◆ WORK TO COMPLETE
Every line in the listing below from the one with "iterate n immediate_body" through the one with "[] => Some b" is to be reproduced exactly, both ends included; leave out the rest.

======

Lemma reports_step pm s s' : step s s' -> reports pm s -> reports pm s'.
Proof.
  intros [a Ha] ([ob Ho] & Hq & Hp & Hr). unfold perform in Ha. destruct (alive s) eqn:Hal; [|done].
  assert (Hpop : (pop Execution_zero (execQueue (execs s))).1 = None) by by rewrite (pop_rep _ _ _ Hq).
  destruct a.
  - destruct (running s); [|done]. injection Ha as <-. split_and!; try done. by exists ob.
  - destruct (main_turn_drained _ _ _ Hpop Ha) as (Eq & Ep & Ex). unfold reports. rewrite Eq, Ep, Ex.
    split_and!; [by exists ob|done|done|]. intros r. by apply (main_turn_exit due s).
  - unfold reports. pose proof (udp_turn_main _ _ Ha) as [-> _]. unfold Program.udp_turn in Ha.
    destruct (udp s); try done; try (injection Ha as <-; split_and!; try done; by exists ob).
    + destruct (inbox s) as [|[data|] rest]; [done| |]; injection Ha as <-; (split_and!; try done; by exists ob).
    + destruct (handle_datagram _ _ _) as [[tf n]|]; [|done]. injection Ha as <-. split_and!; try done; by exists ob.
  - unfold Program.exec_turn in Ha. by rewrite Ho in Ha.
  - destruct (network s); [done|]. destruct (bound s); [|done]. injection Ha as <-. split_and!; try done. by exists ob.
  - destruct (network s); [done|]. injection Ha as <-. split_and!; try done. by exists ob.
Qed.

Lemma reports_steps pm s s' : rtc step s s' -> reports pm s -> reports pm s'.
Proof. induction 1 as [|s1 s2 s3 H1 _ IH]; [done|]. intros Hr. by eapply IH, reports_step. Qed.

======

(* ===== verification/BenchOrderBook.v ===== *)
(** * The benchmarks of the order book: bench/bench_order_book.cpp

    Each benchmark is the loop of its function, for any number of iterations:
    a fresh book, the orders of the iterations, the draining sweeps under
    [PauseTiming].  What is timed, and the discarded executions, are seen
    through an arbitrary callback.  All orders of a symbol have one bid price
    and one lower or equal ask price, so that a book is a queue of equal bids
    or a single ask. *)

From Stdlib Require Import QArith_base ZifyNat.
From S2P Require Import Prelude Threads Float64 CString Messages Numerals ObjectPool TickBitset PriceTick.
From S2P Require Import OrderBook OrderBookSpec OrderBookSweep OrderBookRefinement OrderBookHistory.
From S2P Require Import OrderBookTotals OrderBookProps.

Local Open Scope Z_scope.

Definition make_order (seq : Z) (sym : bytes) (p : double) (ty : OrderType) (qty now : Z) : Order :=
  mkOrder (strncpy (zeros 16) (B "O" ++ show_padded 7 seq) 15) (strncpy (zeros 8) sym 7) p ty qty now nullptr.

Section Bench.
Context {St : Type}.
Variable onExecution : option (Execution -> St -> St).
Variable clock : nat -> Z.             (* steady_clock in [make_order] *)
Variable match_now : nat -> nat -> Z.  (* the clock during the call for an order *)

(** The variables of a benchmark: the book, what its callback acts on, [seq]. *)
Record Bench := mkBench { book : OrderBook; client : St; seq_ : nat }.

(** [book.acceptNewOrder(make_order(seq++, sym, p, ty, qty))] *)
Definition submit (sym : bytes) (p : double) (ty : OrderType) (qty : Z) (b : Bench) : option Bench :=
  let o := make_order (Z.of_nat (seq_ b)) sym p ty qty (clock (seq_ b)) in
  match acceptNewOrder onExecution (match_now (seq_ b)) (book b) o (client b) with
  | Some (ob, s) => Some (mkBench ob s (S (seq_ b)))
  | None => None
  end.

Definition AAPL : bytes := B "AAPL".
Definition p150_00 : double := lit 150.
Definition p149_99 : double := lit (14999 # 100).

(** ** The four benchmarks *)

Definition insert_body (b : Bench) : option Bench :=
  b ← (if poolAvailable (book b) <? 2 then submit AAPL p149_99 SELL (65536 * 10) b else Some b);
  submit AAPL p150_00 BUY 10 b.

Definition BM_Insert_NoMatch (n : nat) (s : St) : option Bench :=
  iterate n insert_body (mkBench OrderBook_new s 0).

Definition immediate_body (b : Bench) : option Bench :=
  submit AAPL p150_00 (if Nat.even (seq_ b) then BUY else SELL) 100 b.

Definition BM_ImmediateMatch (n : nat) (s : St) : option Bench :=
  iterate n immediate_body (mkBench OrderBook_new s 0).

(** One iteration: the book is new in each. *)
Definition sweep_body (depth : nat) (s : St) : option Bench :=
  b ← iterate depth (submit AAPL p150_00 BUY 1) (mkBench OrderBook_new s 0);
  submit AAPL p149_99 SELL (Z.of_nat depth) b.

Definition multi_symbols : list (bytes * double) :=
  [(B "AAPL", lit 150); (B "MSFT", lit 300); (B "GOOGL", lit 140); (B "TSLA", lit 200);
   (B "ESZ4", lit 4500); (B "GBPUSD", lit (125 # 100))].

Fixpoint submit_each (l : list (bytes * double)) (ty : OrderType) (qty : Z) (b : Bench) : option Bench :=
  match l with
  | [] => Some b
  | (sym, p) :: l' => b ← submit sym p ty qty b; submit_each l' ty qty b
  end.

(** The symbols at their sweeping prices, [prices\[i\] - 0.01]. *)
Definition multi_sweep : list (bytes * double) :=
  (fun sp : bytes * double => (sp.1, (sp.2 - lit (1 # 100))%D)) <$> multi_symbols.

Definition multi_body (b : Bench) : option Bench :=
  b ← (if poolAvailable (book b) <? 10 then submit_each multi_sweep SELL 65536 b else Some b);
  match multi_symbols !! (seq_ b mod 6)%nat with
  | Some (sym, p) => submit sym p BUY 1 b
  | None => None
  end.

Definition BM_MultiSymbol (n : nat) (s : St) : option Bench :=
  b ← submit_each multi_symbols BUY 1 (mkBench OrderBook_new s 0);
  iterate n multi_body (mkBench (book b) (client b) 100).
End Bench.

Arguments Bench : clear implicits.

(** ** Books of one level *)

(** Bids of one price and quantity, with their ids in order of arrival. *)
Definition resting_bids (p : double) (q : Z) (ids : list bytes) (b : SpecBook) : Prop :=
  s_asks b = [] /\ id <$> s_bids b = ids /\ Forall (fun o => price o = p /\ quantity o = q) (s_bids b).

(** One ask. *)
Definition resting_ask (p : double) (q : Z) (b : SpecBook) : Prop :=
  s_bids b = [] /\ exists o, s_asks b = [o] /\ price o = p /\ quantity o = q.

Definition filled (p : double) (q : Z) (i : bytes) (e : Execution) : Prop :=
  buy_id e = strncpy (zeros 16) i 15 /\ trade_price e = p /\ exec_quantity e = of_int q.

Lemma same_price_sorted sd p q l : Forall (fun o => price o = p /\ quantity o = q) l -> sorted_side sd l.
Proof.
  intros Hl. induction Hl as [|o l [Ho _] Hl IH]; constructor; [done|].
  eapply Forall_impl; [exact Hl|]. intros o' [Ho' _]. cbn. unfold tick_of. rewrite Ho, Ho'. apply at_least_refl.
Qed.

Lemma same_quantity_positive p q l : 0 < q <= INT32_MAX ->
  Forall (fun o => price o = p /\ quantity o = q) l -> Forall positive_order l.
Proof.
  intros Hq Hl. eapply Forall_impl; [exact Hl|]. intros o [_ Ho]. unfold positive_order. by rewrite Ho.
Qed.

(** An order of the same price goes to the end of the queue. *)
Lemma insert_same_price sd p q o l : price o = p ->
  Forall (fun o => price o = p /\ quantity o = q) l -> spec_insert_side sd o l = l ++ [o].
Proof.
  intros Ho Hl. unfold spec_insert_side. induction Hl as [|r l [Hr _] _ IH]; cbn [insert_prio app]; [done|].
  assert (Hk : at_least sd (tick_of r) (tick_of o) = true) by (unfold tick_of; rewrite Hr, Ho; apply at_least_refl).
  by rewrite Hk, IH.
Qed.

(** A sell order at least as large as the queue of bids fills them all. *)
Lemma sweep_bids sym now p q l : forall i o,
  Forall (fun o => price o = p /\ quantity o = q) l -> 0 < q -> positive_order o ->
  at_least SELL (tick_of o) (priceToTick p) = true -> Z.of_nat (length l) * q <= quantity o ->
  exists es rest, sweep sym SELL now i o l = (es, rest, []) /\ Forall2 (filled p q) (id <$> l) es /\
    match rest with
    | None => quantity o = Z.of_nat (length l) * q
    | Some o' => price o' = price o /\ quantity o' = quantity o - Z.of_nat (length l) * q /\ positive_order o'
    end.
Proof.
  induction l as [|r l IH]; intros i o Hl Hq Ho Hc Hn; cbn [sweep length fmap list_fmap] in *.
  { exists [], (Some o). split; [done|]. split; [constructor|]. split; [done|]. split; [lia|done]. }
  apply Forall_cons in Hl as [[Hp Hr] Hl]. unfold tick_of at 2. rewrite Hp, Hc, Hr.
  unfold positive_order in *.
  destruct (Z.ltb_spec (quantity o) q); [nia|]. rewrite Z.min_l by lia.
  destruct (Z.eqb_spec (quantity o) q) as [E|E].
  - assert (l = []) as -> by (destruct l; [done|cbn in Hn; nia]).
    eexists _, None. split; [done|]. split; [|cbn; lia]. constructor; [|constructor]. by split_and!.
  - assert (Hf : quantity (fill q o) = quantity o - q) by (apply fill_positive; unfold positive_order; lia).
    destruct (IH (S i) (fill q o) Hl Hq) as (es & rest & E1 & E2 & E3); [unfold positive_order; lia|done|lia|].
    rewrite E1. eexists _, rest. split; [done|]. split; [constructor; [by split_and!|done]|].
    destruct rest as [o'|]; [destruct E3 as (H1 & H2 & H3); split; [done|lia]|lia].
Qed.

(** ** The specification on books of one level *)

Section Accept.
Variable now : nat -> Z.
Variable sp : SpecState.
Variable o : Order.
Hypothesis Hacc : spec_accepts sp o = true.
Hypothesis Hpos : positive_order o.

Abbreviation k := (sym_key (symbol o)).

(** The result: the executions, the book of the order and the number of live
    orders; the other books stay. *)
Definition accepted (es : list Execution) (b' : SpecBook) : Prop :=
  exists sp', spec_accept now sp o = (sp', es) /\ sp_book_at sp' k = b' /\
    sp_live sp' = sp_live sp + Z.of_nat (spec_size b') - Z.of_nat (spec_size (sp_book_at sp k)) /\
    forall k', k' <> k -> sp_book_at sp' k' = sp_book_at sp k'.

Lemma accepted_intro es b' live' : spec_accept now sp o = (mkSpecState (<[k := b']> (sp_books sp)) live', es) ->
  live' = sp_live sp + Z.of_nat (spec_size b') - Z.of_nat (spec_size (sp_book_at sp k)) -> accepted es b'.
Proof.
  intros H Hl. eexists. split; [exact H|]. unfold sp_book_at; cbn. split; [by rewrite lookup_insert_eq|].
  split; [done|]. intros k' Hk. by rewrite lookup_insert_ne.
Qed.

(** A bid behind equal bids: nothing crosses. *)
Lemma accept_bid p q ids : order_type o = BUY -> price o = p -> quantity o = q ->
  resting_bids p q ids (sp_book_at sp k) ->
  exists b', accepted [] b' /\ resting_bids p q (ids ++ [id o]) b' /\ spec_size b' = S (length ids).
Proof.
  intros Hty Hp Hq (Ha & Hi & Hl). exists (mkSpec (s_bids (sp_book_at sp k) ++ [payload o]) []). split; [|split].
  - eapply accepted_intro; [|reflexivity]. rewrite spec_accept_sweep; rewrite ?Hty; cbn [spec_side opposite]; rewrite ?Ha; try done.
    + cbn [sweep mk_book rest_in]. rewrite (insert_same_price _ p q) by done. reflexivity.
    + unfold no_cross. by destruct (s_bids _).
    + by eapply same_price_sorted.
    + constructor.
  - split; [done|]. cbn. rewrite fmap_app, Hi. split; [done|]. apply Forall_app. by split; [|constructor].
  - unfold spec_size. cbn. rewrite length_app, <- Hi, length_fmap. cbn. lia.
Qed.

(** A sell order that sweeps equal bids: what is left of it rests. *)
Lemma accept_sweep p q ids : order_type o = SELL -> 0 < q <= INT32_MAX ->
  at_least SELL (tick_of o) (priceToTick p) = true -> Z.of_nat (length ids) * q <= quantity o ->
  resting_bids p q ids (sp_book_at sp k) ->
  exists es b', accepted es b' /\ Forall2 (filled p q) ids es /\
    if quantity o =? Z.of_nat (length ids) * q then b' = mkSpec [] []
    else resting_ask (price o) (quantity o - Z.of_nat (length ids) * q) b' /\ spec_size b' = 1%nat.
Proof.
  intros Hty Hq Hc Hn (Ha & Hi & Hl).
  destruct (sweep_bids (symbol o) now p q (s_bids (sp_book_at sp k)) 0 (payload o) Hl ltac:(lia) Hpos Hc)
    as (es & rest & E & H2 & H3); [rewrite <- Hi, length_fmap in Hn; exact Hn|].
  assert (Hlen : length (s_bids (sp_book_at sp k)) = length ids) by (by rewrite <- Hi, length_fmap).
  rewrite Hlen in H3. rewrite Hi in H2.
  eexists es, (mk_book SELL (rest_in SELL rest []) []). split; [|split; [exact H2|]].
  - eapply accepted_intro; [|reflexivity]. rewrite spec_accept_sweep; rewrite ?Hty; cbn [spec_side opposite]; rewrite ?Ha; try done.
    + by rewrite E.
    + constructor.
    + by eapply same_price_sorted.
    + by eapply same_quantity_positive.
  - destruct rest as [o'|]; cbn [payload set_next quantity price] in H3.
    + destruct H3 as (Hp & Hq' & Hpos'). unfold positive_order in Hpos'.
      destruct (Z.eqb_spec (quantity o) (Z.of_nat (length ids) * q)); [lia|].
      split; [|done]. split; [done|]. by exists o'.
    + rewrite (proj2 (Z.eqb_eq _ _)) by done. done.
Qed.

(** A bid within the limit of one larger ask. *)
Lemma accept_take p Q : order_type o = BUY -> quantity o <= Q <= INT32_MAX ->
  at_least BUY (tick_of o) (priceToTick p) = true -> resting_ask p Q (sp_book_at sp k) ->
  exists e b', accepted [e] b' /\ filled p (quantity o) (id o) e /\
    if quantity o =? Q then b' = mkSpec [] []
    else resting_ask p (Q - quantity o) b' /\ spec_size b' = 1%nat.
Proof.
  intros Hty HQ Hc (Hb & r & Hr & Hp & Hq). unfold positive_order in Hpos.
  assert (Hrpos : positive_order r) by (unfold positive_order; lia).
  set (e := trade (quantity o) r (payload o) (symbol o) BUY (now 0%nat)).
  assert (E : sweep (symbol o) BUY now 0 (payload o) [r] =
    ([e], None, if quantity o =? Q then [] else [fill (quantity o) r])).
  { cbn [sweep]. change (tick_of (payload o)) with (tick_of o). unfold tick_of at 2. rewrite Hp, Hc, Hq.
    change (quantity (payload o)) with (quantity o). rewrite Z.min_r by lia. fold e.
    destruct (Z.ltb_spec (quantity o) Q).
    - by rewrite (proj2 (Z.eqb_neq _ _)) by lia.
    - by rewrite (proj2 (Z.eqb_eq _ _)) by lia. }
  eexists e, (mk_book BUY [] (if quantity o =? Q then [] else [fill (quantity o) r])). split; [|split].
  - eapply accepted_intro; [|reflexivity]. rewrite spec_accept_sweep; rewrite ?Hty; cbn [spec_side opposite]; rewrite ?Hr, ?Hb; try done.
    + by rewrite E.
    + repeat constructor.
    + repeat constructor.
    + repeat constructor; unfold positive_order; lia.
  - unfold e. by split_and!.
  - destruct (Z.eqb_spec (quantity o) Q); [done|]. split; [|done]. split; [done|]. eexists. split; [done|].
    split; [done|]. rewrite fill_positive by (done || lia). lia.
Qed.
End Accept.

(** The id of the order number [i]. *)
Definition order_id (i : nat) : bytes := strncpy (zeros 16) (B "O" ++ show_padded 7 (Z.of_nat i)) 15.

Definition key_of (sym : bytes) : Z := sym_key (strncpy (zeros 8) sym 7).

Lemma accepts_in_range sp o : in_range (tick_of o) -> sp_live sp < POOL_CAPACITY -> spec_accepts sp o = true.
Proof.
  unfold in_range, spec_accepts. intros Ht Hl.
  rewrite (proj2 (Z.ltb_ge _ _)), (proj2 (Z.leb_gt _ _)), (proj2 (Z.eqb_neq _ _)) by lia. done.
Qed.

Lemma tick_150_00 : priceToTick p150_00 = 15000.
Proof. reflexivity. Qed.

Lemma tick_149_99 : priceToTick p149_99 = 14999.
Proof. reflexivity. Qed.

======

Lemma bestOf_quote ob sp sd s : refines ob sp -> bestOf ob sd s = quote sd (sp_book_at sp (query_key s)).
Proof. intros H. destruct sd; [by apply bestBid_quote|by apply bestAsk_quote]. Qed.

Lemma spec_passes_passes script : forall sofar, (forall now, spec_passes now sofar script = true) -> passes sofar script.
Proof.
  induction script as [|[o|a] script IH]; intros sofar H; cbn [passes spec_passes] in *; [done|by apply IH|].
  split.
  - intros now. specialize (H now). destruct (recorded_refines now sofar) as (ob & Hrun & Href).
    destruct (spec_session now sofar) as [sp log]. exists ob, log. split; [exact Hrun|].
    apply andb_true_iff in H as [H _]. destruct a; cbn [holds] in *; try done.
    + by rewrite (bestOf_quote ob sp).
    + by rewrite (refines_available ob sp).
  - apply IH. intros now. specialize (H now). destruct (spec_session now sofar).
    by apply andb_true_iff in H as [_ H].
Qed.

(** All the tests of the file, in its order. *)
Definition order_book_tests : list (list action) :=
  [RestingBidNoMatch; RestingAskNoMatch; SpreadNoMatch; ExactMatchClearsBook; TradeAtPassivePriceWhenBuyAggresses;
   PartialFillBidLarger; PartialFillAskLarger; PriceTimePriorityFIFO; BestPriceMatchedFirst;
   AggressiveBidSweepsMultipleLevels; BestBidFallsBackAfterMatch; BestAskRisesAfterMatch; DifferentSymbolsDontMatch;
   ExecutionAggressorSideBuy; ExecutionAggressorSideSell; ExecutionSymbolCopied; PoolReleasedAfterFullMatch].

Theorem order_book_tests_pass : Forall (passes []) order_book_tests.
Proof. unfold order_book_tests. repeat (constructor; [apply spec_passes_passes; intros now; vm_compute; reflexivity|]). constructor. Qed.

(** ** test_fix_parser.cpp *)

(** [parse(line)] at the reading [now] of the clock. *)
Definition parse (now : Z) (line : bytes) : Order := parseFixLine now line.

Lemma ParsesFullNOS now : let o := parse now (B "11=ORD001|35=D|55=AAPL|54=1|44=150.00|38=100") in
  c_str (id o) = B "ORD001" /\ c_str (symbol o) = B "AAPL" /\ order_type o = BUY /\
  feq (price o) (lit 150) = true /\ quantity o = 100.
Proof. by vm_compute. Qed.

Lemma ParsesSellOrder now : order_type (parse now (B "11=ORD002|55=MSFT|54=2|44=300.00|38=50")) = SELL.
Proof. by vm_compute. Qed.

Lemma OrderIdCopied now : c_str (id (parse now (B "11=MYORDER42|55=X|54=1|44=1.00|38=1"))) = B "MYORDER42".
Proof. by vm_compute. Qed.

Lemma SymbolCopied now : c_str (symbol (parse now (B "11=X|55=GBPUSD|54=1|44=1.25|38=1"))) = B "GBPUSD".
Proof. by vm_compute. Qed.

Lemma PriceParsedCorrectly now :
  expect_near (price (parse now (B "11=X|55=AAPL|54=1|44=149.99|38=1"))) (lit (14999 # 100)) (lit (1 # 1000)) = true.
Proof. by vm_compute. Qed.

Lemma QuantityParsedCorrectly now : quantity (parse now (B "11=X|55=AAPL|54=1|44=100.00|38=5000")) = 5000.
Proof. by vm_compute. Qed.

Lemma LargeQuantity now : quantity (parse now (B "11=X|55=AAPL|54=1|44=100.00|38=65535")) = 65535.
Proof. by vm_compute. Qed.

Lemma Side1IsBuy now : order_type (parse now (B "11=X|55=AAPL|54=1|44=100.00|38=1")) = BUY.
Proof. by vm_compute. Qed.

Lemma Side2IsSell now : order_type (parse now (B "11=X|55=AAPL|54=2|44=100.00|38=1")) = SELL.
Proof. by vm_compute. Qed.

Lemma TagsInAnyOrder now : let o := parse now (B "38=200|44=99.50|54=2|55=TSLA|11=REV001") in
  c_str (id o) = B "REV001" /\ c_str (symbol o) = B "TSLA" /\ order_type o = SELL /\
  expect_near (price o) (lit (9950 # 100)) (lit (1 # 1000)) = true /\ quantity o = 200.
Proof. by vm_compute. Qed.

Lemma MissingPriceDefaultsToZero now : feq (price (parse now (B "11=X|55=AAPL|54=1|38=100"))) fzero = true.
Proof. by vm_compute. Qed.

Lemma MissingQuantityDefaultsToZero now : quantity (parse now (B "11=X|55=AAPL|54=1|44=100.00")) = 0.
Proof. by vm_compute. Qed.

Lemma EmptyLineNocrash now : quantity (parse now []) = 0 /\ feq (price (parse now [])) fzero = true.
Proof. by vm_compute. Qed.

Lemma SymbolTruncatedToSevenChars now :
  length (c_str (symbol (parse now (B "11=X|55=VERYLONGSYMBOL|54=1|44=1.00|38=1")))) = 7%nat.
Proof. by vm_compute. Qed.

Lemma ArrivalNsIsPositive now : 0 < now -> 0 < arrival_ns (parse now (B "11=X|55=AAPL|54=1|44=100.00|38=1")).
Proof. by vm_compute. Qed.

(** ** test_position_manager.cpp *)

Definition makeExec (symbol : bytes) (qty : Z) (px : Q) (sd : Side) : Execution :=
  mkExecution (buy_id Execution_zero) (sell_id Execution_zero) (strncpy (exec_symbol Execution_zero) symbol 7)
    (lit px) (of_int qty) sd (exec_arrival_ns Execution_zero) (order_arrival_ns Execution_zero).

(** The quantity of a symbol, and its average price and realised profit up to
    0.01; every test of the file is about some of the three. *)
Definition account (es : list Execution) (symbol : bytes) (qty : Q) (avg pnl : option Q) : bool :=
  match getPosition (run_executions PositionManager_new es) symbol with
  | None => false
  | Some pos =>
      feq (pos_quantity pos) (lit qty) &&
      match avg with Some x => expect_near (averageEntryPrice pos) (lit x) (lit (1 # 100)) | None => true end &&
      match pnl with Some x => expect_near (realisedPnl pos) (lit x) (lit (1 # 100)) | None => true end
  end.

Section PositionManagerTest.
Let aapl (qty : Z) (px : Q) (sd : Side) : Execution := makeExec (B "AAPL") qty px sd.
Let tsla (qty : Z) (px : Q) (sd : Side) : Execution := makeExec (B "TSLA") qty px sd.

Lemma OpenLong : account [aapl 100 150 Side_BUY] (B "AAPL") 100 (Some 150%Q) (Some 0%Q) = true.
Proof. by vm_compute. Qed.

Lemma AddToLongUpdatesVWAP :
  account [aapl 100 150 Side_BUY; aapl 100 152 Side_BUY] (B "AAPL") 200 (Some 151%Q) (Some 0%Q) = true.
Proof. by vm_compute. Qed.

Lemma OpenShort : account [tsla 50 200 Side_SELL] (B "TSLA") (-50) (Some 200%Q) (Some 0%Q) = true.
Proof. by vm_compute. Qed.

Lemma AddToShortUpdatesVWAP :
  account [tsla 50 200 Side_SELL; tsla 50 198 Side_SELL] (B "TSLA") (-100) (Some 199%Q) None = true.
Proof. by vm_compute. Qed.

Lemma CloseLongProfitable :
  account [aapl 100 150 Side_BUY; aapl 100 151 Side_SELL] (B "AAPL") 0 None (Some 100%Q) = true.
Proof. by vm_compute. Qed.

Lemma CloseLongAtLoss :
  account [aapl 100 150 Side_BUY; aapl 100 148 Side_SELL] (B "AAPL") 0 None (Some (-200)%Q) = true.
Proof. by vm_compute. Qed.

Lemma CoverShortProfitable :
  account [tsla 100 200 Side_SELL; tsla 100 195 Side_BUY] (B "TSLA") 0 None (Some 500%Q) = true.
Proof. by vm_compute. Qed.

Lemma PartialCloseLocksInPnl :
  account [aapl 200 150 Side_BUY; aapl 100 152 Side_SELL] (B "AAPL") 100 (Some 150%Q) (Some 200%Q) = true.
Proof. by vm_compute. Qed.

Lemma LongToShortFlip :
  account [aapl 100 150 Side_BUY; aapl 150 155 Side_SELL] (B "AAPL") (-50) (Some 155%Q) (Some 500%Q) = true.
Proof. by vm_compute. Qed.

======

◆ PROBLEM SOLUTION
  iterate n immediate_body (mkBench OrderBook_new s 0).

(** One iteration: the book is new in each. *)
Definition sweep_body (depth : nat) (s : St) : option Bench :=
  b ← iterate depth (submit AAPL p150_00 BUY 1) (mkBench OrderBook_new s 0);
  submit AAPL p149_99 SELL (Z.of_nat depth) b.

Definition multi_symbols : list (bytes * double) :=
  [(B "AAPL", lit 150); (B "MSFT", lit 300); (B "GOOGL", lit 140); (B "TSLA", lit 200);
   (B "ESZ4", lit 4500); (B "GBPUSD", lit (125 # 100))].

Fixpoint submit_each (l : list (bytes * double)) (ty : OrderType) (qty : Z) (b : Bench) : option Bench :=
  match l with
  | [] => Some b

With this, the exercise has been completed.